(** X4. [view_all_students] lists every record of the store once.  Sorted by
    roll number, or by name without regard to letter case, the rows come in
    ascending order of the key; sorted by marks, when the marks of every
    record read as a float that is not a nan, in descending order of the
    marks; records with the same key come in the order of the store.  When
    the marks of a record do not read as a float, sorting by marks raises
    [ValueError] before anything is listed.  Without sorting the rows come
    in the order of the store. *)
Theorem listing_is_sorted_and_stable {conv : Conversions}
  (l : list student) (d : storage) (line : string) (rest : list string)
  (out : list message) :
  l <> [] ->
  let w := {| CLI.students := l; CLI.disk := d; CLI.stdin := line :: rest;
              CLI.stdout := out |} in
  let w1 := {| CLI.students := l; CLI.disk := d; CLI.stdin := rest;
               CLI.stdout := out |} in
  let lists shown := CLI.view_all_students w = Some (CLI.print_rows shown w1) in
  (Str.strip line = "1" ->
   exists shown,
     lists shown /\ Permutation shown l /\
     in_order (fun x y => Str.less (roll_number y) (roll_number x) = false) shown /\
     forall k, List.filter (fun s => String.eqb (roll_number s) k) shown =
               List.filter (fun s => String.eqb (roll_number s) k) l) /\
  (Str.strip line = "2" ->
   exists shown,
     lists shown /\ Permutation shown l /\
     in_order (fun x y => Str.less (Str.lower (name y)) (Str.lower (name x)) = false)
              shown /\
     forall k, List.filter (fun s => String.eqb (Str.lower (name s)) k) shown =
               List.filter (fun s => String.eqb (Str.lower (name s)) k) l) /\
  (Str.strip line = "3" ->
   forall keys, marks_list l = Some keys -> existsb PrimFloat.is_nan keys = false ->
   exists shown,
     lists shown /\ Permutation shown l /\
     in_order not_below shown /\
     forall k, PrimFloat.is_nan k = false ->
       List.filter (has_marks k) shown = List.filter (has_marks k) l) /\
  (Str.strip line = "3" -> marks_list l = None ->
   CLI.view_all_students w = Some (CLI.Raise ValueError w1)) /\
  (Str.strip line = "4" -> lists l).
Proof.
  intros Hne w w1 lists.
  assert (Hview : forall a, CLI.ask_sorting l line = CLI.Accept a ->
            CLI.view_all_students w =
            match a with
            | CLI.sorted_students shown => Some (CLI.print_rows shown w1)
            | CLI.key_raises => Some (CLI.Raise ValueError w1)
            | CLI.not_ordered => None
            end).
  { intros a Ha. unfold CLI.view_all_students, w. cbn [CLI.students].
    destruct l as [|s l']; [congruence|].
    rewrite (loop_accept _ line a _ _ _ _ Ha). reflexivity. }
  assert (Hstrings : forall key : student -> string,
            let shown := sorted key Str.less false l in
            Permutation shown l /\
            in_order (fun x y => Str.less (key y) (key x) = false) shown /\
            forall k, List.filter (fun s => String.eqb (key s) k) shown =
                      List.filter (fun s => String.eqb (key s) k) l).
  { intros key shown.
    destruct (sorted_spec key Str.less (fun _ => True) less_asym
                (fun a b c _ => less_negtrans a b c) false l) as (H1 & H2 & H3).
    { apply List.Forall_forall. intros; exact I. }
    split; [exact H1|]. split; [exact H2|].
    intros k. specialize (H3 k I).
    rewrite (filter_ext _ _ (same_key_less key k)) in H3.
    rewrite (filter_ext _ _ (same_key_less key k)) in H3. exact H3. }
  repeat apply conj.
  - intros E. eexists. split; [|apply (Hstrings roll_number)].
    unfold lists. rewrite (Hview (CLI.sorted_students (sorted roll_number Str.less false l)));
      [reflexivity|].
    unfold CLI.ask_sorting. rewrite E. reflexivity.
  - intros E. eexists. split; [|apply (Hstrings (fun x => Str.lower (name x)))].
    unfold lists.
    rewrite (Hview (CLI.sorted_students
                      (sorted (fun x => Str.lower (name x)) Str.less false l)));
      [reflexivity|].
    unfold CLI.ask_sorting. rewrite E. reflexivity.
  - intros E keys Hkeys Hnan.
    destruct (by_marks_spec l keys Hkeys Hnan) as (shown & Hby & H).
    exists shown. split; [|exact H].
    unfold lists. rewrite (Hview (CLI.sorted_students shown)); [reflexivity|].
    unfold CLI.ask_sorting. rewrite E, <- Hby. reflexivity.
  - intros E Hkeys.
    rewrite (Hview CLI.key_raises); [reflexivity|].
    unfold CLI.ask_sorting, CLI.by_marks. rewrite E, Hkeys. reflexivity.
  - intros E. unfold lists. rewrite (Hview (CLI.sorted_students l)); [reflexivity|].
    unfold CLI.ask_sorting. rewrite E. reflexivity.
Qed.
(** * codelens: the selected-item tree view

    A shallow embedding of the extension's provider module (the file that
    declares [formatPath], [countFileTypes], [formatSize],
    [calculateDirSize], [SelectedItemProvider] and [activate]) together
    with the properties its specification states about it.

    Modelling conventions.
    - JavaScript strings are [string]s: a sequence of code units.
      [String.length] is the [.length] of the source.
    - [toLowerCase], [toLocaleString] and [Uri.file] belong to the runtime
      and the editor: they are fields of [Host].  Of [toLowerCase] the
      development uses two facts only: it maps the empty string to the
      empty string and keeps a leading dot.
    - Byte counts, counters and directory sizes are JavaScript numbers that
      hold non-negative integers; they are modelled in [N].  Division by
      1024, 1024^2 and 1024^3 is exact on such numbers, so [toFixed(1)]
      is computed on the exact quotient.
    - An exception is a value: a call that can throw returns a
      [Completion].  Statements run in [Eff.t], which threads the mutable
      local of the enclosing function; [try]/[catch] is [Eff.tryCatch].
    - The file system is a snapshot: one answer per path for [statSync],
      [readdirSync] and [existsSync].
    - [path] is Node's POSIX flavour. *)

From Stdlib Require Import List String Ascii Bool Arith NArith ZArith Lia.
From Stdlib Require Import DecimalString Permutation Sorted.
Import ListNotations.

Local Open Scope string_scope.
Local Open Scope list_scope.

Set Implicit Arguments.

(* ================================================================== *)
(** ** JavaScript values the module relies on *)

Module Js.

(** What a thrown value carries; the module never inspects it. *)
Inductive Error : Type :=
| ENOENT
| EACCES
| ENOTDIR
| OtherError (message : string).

Your objective - Go through the data above and return each line containing the string "that".

Response area -
    record read as a float that is not a nan, in descending order of the
    A shallow embedding of the extension's provider module (the file that
    - Byte counts, counters and directory sizes are JavaScript numbers that
    - An exception is a value: a call that can throw returns a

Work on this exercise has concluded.